Eligible cases were all subjects diagnosed with acoustic neuroma (ICD-10 C72.4 and ICD-O-2 9560.0) during the period from 1 September 1999 to 31 August 2002 in the areas covered by the Lund and Göteborg Cancer Registries and from 1 January 2000 to 31 August 2002 in the Stockholm Cancer Registry area.
Cases were identified continuously during the study period through collaboration with the neurosurgery, oncology, neurology, and otorhinolaryngology clinics at all hospitals in the study areas. Trained research nurses and a psychologist visited these clinics every week to assist in the identification of eligible patients. For each case, the date when the case was identified was registered. To ensure full coverage of cases, we searched the regional cancer registries approximately every 3 months for cases missed at the clinics. We identified a total of 160 eligible acoustic neuroma cases, with 10% (n = 16) identified from the cancer registry.
Medical records for all cases were examined to confirm the diagnosis to establish date of diagnosis (defined as the first medical examination leading to the diagnosis, usually when the first x-ray was taken), and to determine on which side of the head the tumor occurred. This was made without knowledge about the subjects’ mobile phone habits. We used date of diagnosis as the reference date for exposure calculations.

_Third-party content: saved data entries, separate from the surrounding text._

(** * ipsa_sched.c: the fixed-priority task set of the FreeRTOS demo

    A shallow embedding of [src/ipsa_sched.c]: the registrar [ipsa_sched],
    the four periodic tasks and the aperiodic task.  Every task is an
    endless [for (;;)] loop; it is modelled by the state of its local
    variables at the top of the loop and by the function that runs the body
    of the loop once, returning the new locals and the calls the body made
    (console output, delays). *)

From Stdlib Require Import ZArith List Lia Bool String Sorted RelationClasses.
From Stdlib Require Import QArith Qabs.
From Stdlib Require Import Floats.SpecFloat.
Import ListNotations.
Local Open Scope Z_scope.

(** ** C integers *)

Module CInt.

(** A signed integer of [w] bits holds [-2^(w-1) .. 2^(w-1)-1]. *)
Definition smin (w : Z) : Z := - 2 ^ (w - 1).
Definition smax (w : Z) : Z := 2 ^ (w - 1) - 1.

Definition fits (w z : Z) : bool := (smin w <=? z) && (z <=? smax w).

(** Two's-complement wrap-around to [w] bits.  Signed overflow is undefined
    in C; the operations below give the result the two's-complement target
    computes, and [fits] tells whether the exact result was representable. *)
Definition wrap (w z : Z) : Z := (z + 2 ^ (w - 1)) mod 2 ^ w - 2 ^ (w - 1).

(** [int] is 32 bits wide on every port of the kernel. *)
Definition int_bits : Z := 32.
Definition INT_MIN : Z := smin int_bits.
Definition INT_MAX : Z := smax int_bits.

Definition int_add (a b : Z) : Z := wrap int_bits (a + b).
Definition int_sub (a b : Z) : Z := wrap int_bits (a - b).
(** C division truncates towards zero. *)
Definition int_div (a b : Z) : Z := wrap int_bits (Z.quot a b).

(** The mathematical result of an [int] operation is representable. *)
Definition int_ok (z : Z) : bool := fits int_bits z.

Definition long_mul (w a b : Z) : Z := wrap w (a * b).

End CInt.

Import CInt.

(** ** Kernel configuration

    The macros of FreeRTOSConfig.h, task.h and portmacro.h that
    [ipsa_sched.c] uses are not part of the file; they are the fields of a
    configuration the whole development is parameterised by. *)

Record config := {
  portTICK_PERIOD_MS : Z;        (* milliseconds per tick, a TickType_t *)
  tskIDLE_PRIORITY : Z;          (* a UBaseType_t *)
  configMINIMAL_STACK_SIZE : Z;
  UBaseType_bits : Z;            (* width of the unsigned UBaseType_t *)
  long_bits : Z                  (* width of long int on the target *)
}.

Controls were randomly selected from the study base stratified on age (in 5-year groups), sex, and residential area (4 regional cancer registry areas). Approximately every 2 months during the study period we selected controls from the continuously updated registry of the Swedish population. The required number of controls per case was stipulated by the common core protocol for the INTERPHONE study (1 per brain tumor case, 2 per acoustic neuroma case, and 3 per parotid gland tumor case); we used the entire set of controls in the present study. In total 838 controls were identified. We defined the reference date for controls as the date when the control was identified, adjusted for the average time difference between date of diagnosis and date of identification of the cases within the same matching stratum to ensure a comparable length of follow-up for cases and controls.
For both cases and controls, we excluded subjects who were completely deaf prior to the reference date or who did not possess the intellectual and language skills necessary to complete an interview.

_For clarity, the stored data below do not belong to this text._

(** * httprouter: the request router of router.go, embedded and verified

    The development follows router.go: captured parameters ([Params],
    [ByName]), the middleware chain ([Use], [applyMiddleware]), route
    registration ([Router_Handle], the method [Handle] of the router), the
    parameter pool ([getParams], [putParams]), the Allow-header computation
    ([allowed]) and the dispatch of one request ([ServeHTTP]).

    The per-method tree (getValue, addRoute, countParams,
    findCaseInsensitivePath) and CleanPath live in files that are not among
    the sources at hand; the router is therefore written over an interface
    [TreeOps], and a route table modelled from the specification
    instantiates it for the concrete scenarios. *)

From Stdlib Require Import ZArith Lia Ascii String List Permutation Sorted.
From Stdlib Require Import Structures.OrderedTypeEx.
From stdpp Require Import base option list sorting gmap strings.

Local Open Scope string_scope.
Local Open Scope Z_scope.
Local Open Scope list_scope.
Local Open Scope stdpp_scope.

(* ===================================================================== *)
(** * Part I: the embedding *)
(* ===================================================================== *)

(** ** Go runtime: panics, traces of effects, defer and recover *)

(** The value carried by a panic ([interface{}]); every panic of the router
    and of the scenarios below carries a message. *)
Inductive PanicVal : Type := PanicString (msg : string).

(** [type Param struct { Key string; Value string }] *)
Record Param : Type := mkParam { Key : string; Value : string }.

(** [type Params []Param]: ordered, the first URL parameter is the first
    element. *)
Definition Params : Type := list Param.

(** The part of [*url.URL] the router reads and writes. *)
Record URL : Type := mkURL { Path : string; RawQuery : string }.

(** The part of [*http.Request] the router reads: the method, the URL,
    whether [req.Context()] is already done, and the value stored in the
    context under [ParamsKey]. *)
Record Request : Type := mkRequest {
  Method : string;
  ReqURL : URL;
  ctxDone : bool;
  ctxParams : option Params
}.

(** What a call does to the response writer, in order. *)
Inductive Event : Type :=
| EvHeaderSet (key value : string)     (* w.Header().Set(key, value) *)
| EvWriteHeader (code : Z)             (* w.WriteHeader(code) *)
| EvRedirect (url : URL) (code : Z)    (* http.Redirect(w, r, url.String(), code) *)
| EvError (code : Z)                   (* http.Error(w, http.StatusText(code), code) *)
| EvFileServer (captured : bool)       (* http.FileServer(fs).ServeHTTP, behind the
                                          error-capturing writer or not *)
| EvUser (what : string) (ps : Params) (* an effect of user code *).

(** A Go call either returns or is left panicking. *)
Inductive Res (A : Type) : Type :=
| Ret (a : A)
| Panic (v : PanicVal).
Arguments Ret {A} a.
Arguments Panic {A} v.

(** A computation writes a trace and returns or panics. *)
Definition Go (A : Type) : Type := (list Event * Res A)%type.

Definition ret {A} (a : A) : Go A := ([], Ret a).

Definition bind {A B} (m : Go A) (k : A → Go B) : Go B :=
  match m with
  | (t, Ret a) => let '(t', r) := k a in (t ++ t', r)
  | (t, Panic v) => (t, Panic v)
  end.

Definition emit (e : Event) : Go unit := ([e], Ret tt).

Definition panic {A} (v : PanicVal) : Go A := ([], Panic v).

Notation "m ;; k" := (bind m (fun _ => k))
  (at level 100, k at level 200, right associativity).

(** The panic a finished body leaves in flight. *)
Definition inflight {A} (r : Res A) : option PanicVal :=
  match r with Panic v => Some v | Ret _ => None end.

(** Go's [recover()]: it returns the panic in flight only when it is called
    directly by the deferred function; called from a function that the
    deferred function calls ([depth] frames below it) it returns nil and the
    panic goes on. *)
Definition recover (depth : nat) (p : option PanicVal) : option PanicVal :=
  match depth with
  | O => p
  | S _ => None
  end.

(** A deferred function: given the panic in flight, its effects and whether
    a [recover()] in it returned that panic (which stops the panicking). *)
Definition Deferred : Type := option PanicVal → list Event * bool.

(** [defer d(); body]: the body runs, then [d]; the panic of the body goes
    on unless [d] recovered it. *)
Definition defer_ (d : Deferred) (body : Go unit) : Go unit :=
  let '(t, r) := body in
  let '(t', stopped) := d (inflight r) in
  (t ++ t', if stopped then Ret tt else r).

(** ** Handlers *)

(** [type Handle func(http.ResponseWriter, *http.Request, Params)] *)
Definition Handle : Type := Request → Params → Go unit.

(** [http.Handler] *)
Definition Handler : Type := Request → Go unit.

(** [type Middleware func(http.Handler) http.Handler] *)
Definition Middleware : Type := Handler → Handler.

(** [type RecoveryHandlerFunc func(http.ResponseWriter, *http.Request, interface{})] *)
Definition RecoveryHandlerFunc : Type := Request → PanicVal → list Event.

(** [type ErrorHandlerFunc func(w, r, statusCode int)] *)
Definition ErrorHandlerFunc : Type := Request → Z → list Event.

(** net/http constants. *)
Definition MethodGet : string := "GET".
Definition MethodHead : string := "HEAD".
Definition MethodOptions : string := "OPTIONS".
Definition MethodConnect : string := "CONNECT".
Definition MethodDelete : string := "DELETE".
Definition StatusOK : Z := 200.
Definition StatusMovedPermanently : Z := 301.
Definition StatusPermanentRedirect : Z := 308.
Definition StatusNotFound : Z := 404.
Definition StatusMethodNotAllowed : Z := 405.
Definition StatusInternalServerError : Z := 500.

(** [defaultErrorHandler]: nothing when the client is gone, else
    [http.Error]. *)
Definition defaultErrorHandler : ErrorHandlerFunc :=
  fun r statusCode => if ctxDone r then [] else [EvError statusCode].

(** ** Captured parameters *)

(** [func (ps Params) ByName(name string) string]: the loop returns at the
    first element whose key is [name]; the empty string after the loop. *)
Fixpoint ByName (ps : Params) (name : string) : string :=
  match ps with
  | [] => ""
  | p :: rest => if String.eqb (Key p) name then Value p else ByName rest name
  end.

Data collection began in September 2000, which means that cases occurring during the first year (6 months in Stockholm) were identified retrospectively. Before contacting the patients, we sought permission from the physician responsible for the treatment of the patient or from the head of the clinic. Two cases died before the first contact, and for those we asked for permission to contact the closest relative as a proxy respondent.
All interviews and contacts with cases and controls were made by nurses or a psychologist employed for this purpose. Most cases and controls were contacted by phone to arrange a time for a personal interview. Some cases were contacted in person directly at the clinic. Study subjects were approached as soon as possible after being identified. Subjects who could not participate in a personal interview were offered a telephone interview instead. Those who refused participation in any kind of interview were asked to answer a mailed questionnaire. The 16-page mailed questionnaire included selected parts of the personal interview, sufficient to perform analyses of mobile phone exposure with proper confounding control.
The computer-guided interview collected information about environmental exposures (including mobile phone use). The interviewer entered the responses directly into the computer. All interviewers were provided with cards displaying photographs of mobile phones with information about make, models, and year of introduction. Interviews lasted on average 46 minutes.
Study subjects were asked whether they had ever used a mobile phone, and if they were “regular” users (defined as use of a mobile phone on average once per week during 6 months or more). Regular users were also asked about how many different mobile phones they had used. For each phone, questions were asked about the dates they started and stopped using the phone, the make and model, operator, the duration and number of calls, and changes in their habits of use. The subjects were further asked about use of hands-free equipment and where the majority of calls were made (urban, suburban, or rural areas). The interview also included questions about which side of the head the subject generally held the mobile phone, and about which hand they typically used.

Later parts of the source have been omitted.